(THE INPUT)
(** * rsocket-go: socket-level dispatch, admission control and URI resolution

    A shallow embedding of [src/rsocket.go] (packages [rsocket], [socket]
    and [transport]) together with the properties of the design document
    that concern it.

    Layout: the embedding comes first, one module per Go package, then the
    lemmas about it. *)

From Stdlib Require Import ZArith Lia Ascii.
From Stdlib Require Import DecimalString DecimalPos DecimalZ.
From stdpp Require Import base tactics option list strings.
From stdpp Require Import gmap.

Local Open Scope Z_scope.

(** ** Go values shared by the packages *)

(** A Go [error] value, by the call that built it: [errors.New(msg)], or
    [fmt.Errorf(format, arg)] with its single [%s]/[%d] argument kept apart
    from the format, or a fault of the Go runtime. *)
Inductive error : Type :=
| errors_New (msg : string)
| fmt_Errorf (format : string) (arg : string)
| runtime_Error (msg : string).

Global Instance error_eq_dec : EqDecision error.
Proof. solve_decision. Defined.

(** ** Package [transport] *)

Module transport.

(** *** The part of [regexp] that [regURI] needs

    Patterns are Go (RE2) syntax trees.  Go strings are byte strings; the
    pattern of this package only distinguishes ASCII bytes ([/], [:] and
    the digits), every byte of a multi-byte rune lies outside those, so
    matching byte by byte agrees with matching rune by rune. *)
Inductive regex : Type :=
| BeginText                     (* ^ *)
| EndText                       (* $ *)
| Lit (l : string)              (* literal text *)
| Set1 (p : ascii -> bool)      (* one character of a class: [...] *)
| SetPlus (p : ascii -> bool)   (* [...]+, greedy *)
| Cat (r1 r2 : regex)           (* r1r2 *)
| Alt (r1 r2 : regex)           (* r1|r2, prefers r1 *)
| Opt (r : regex)               (* r?, greedy: prefers one occurrence *)
| Group (i : nat) (r : regex).  (* (r), capturing group number i *)

(** [strip_prefix l s] is the rest of [s] after its prefix [l]. *)
Fixpoint strip_prefix (l s : string) : option string :=
  match l, s with
  | EmptyString, _ => Some s
  | String a l', String b s' =>
      if Ascii.eqb a b then strip_prefix l' s' else None
  | String _ _, EmptyString => None
  end.

(** The non-empty prefixes of [s] made of characters of the class [p],
    each with the rest of [s], longest first. *)
Fixpoint runs (p : ascii -> bool) (s : string) : list (string * string) :=
  match s with
  | String c s' =>
      if p c
      then ((λ m, (String c m.1, m.2)) <$> runs p s') ++ [(String c "", s')]
      else []
  | EmptyString => []
  end.

(** One way of matching: the text consumed, the text left, and the
    submatches recorded so far (slot [i] for group [i]). *)
Definition thread : Type := string * string * list string.

(** All the ways [r] matches at offset [pos] of the text, where [s] is the
    text from that offset on; in the order a backtracking matcher tries
    them, which is the leftmost-first preference of Go's [regexp]. *)
Fixpoint rmatch (r : regex) (pos : nat) (s : string) (caps : list string)
  : list thread :=
  match r with
  | BeginText => match pos with O => [("", s, caps)] | S _ => [] end
  | EndText => match s with EmptyString => [("", s, caps)] | String _ _ => [] end
  | Lit l =>
      match strip_prefix l s with
      | Some rest => [(l, rest, caps)]
      | None => []
      end
  | Set1 p =>
      match s with
      | String c rest => if p c then [(String c "", rest, caps)] else []
      | EmptyString => []
      end
  | SetPlus p => (λ m, (m.1, m.2, caps)) <$> runs p s
  | Cat r1 r2 =>
      m1 ← rmatch r1 pos s caps;
      m2 ← rmatch r2 (pos + String.length m1.1.1) m1.1.2 m1.2;
      [(m1.1.1 +:+ m2.1.1, m2.1.2, m2.2)]
  | Alt r1 r2 => rmatch r1 pos s caps ++ rmatch r2 pos s caps
  | Opt r => rmatch r pos s caps ++ [("", s, caps)]
  | Group i r => (λ m, (m.1.1, m.1.2, <[i:=m.1.1]> m.2)) <$> rmatch r pos s caps
  end.

(** The leftmost match: the first way of matching at the smallest offset
    that has one. *)
Fixpoint search (r : regex) (pos : nat) (s : string) (caps : list string)
  : option thread :=
  match rmatch r pos s caps with
  | m :: _ => Some m
  | [] =>
      match s with
      | String _ s' => search r (S pos) s' caps
      | EmptyString => None
      end
  end.

(** [Regexp.FindStringSubmatch]: [nil] when there is no match,
    otherwise the matched text followed by the text of each of the
    [ngroups] groups, the empty string for a group that took no part. *)
Definition FindStringSubmatch (r : regex) (ngroups : nat) (s : string)
  : option (list string) :=
  match search r 0 s (replicate (S ngroups) "") with
  | Some m => Some (<[0%nat:=m.1.1]> m.2)
  | None => None
  end.

(** Every character of [s] is in the class [p]. *)
Fixpoint all_in (p : ascii -> bool) (s : string) : bool :=
  match s with
  | EmptyString => true
  | String c s' => p c && all_in p s'
  end.

Definition not_colon (c : ascii) : bool := negb (Ascii.eqb c ":").

(** Character classes of [regURI]. *)
Definition not_slash_colon (c : ascii) : bool :=
  negb (Ascii.eqb c "/" || Ascii.eqb c ":").
Definition in_range (lo hi c : ascii) : bool :=
  (N_of_ascii lo <=? N_of_ascii c)%N && (N_of_ascii c <=? N_of_ascii hi)%N.
Definition digit_1_9 : ascii -> bool := in_range "1" "9".
Definition digit_0_9 : ascii -> bool := in_range "0" "9".

(** [regURI = regexp.MustCompile("^(tcp://|ws://)?([^/:]+):([1-9][0-9]+)$")] *)
Definition regURI : regex :=
  Cat BeginText
   (Cat (Opt (Group 1 (Alt (Lit "tcp://") (Lit "ws://"))))
    (Cat (Group 2 (SetPlus not_slash_colon))
     (Cat (Lit ":")
      (Cat (Group 3 (Cat (Set1 digit_1_9) (SetPlus digit_0_9)))
       EndText)))).

(** The texts of the shape [[scheme]host:port] that [regURI] describes,
    with their three parts. *)
Definition uri_shape (s g1 g2 g3 : string) : Prop :=
  s = g1 +:+ g2 +:+ ":" +:+ g3 ∧
  (g1 = "tcp://" ∨ g1 = "ws://" ∨ g1 = "") ∧
  g2 ≠ "" ∧ all_in not_slash_colon g2 = true ∧
  ∃ d ds, g3 = String d ds ∧ digit_1_9 d = true ∧
          ds ≠ "" ∧ all_in digit_0_9 ds = true.

(** [type protocol int8] with [protoTCP = 1], [protoWebsocket = 2]
    ([iota] starts at the blank identifier). *)
Definition protocol : Type := Z.
Definition protoTCP : protocol := 1.
Definition protoWebsocket : protocol := 2.

Record URI : Type := mkURI { proto : protocol; host : string; port : Z }.

Global Instance URI_eq_dec : EqDecision URI.
Proof. solve_decision. Defined.

(** *** The part of [strconv] that [ParseURI] needs *)

Definition maxInt : Z := 2 ^ 63 - 1.

Definition digit_value (c : ascii) : option Z :=
  if digit_0_9 c then Some (Z.of_N (N_of_ascii c) - 48) else None.

(** The value of a run of decimal digits, most significant first. *)
Fixpoint decimal (acc : Z) (s : string) : option Z :=
  match s with
  | EmptyString => Some acc
  | String c s' =>
      match digit_value c with
      | Some d => decimal (10 * acc + d) s'
      | None => None
      end
  end.

(** [strconv.Atoi] on unsigned input, for a 64-bit [int]: the value and
    whether an error came with it.  Text that is not a run of digits
    gives 0 with a syntax error, a value out of range gives the largest
    [int] with a range error.  ([ParseURI] drops the error.) *)
Definition Atoi (s : string) : Z * bool :=
  match s with
  | EmptyString => (0, true)
  | _ =>
      match decimal 0 s with
      | Some v => if v <=? maxInt then (v, false) else (maxInt, true)
      | None => (0, true)
      end
  end.

(** [ParseURI]: the returned pair of a URI pointer and an error, as a sum. *)
Definition ParseURI (uri : string) : URI + error :=
  match FindStringSubmatch regURI 3 uri with
  | None => inr (fmt_Errorf "rsocket: invalid URI %s" uri)
  | Some mat =>
      let proto := mat !!! 1%nat in
      let host := mat !!! 2%nat in
      let port := (Atoi (mat !!! 3%nat)).1 in
      if decide (proto = "tcp://" ∨ proto = "") then
        inl {| proto := protoTCP; host := host; port := port |}
      else if decide (proto = "ws://") then
        inl {| proto := protoWebsocket; host := host; port := port |}
      else
        inr (fmt_Errorf "rsocket: unsupported protocol %s" proto)
  end.

(** *** Printing *)

(** The verb [%d] of [fmt] on an integer: its decimal digits, with a minus
    sign when it is negative. *)
Definition format_int (z : Z) : string := NilZero.string_of_int (Z.to_int z).

(** [protoMap] *)
Definition protoMap : gmap Z string :=
  <[protoTCP := "tcp"]> (<[protoWebsocket := "ws"]> ∅).

(** [protocol.String]: the name, or the value it panics with. *)
Definition protocol_String (s : protocol) : string + error :=
  match protoMap !! s with
  | Some found => inl found
  | None =>
      inr (fmt_Errorf "rsocket: unknown transport protocol %d" (format_int s))
  end.

Section Transports.

(** The constructors of the transports and the default websocket path are
    not among the sources; so is what [fmt] prints for a value whose
    [String] method panics. *)
Context {Transport ServerTransport : Type}.
Variable newTCPClientTransport : string -> Transport + error.
Variable newWebsocketClientTransport : string -> Transport + error.
Variable newTCPServerTransport : string -> ServerTransport.
Variable newWebsocketServerTransport : string -> string -> ServerTransport.
Variable defaultWebsocketPath : string.
Variable fmt_panicked : error -> string.

(** The verb [%s] of [fmt] on a [protocol], which has a [String] method. *)
Definition fmt_s (s : protocol) : string :=
  match protocol_String s with
  | inl name => name
  | inr v => fmt_panicked v
  end.

(** [URI.String] *)
Definition URI_String (p : URI) : string :=
  "URI{protocol=" +:+ fmt_s (proto p) +:+ ", host=" +:+ host p
    +:+ ", port=" +:+ format_int (port p) +:+ "}".

(** [URI.MakeClientTransport] *)
Definition MakeClientTransport (p : URI) : Transport + error :=
  if decide (proto p = protoTCP) then
    newTCPClientTransport (host p +:+ ":" +:+ format_int (port p))
  else if decide (proto p = protoWebsocket) then
    let url := fmt_s (proto p) +:+ "://" +:+ host p +:+ ":"
                 +:+ format_int (port p) +:+ "/" in
    newWebsocketClientTransport url
  else
    inr (fmt_Errorf "rsocket: cannot create client transport" "").

(** [URI.MakeServerTransport]: the pair [(tp, err)] as a sum. *)
Definition MakeServerTransport (p : URI) : ServerTransport + error :=
  let addr := host p +:+ ":" +:+ format_int (port p) in
  if decide (proto p = protoTCP) then
    inl (newTCPServerTransport addr)
  else if decide (proto p = protoWebsocket) then
    inl (newWebsocketServerTransport addr defaultWebsocketPath)
  else
    inr (fmt_Errorf "rsocket: unsupported proto %s" (fmt_s (proto p))).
(End THE INPUT)
■ WORK ITEM ■
Whenever a line above includes "then", copy it in full.

■ RESPONSE FOR THIS EXERCISE ■
    Layout: the embedding comes first, one module per Go package, then the
      if Ascii.eqb a b then strip_prefix l' s' else None
      then ((λ m, (String c m.1, m.2)) <$> runs p s') ++ [(String c "", s')]
      | String c rest => if p c then [(String c "", rest, caps)] else []
  if digit_0_9 c then Some (Z.of_N (N_of_ascii c) - 48) else None.
      | Some v => if v <=? maxInt then (v, false) else (maxInt, true)
      if decide (proto = "tcp://" ∨ proto = "") then
      else if decide (proto = "ws://") then
  if decide (proto p = protoTCP) then
  else if decide (proto p = protoWebsocket) then
  if decide (proto p = protoTCP) then
  else if decide (proto p = protoWebsocket) then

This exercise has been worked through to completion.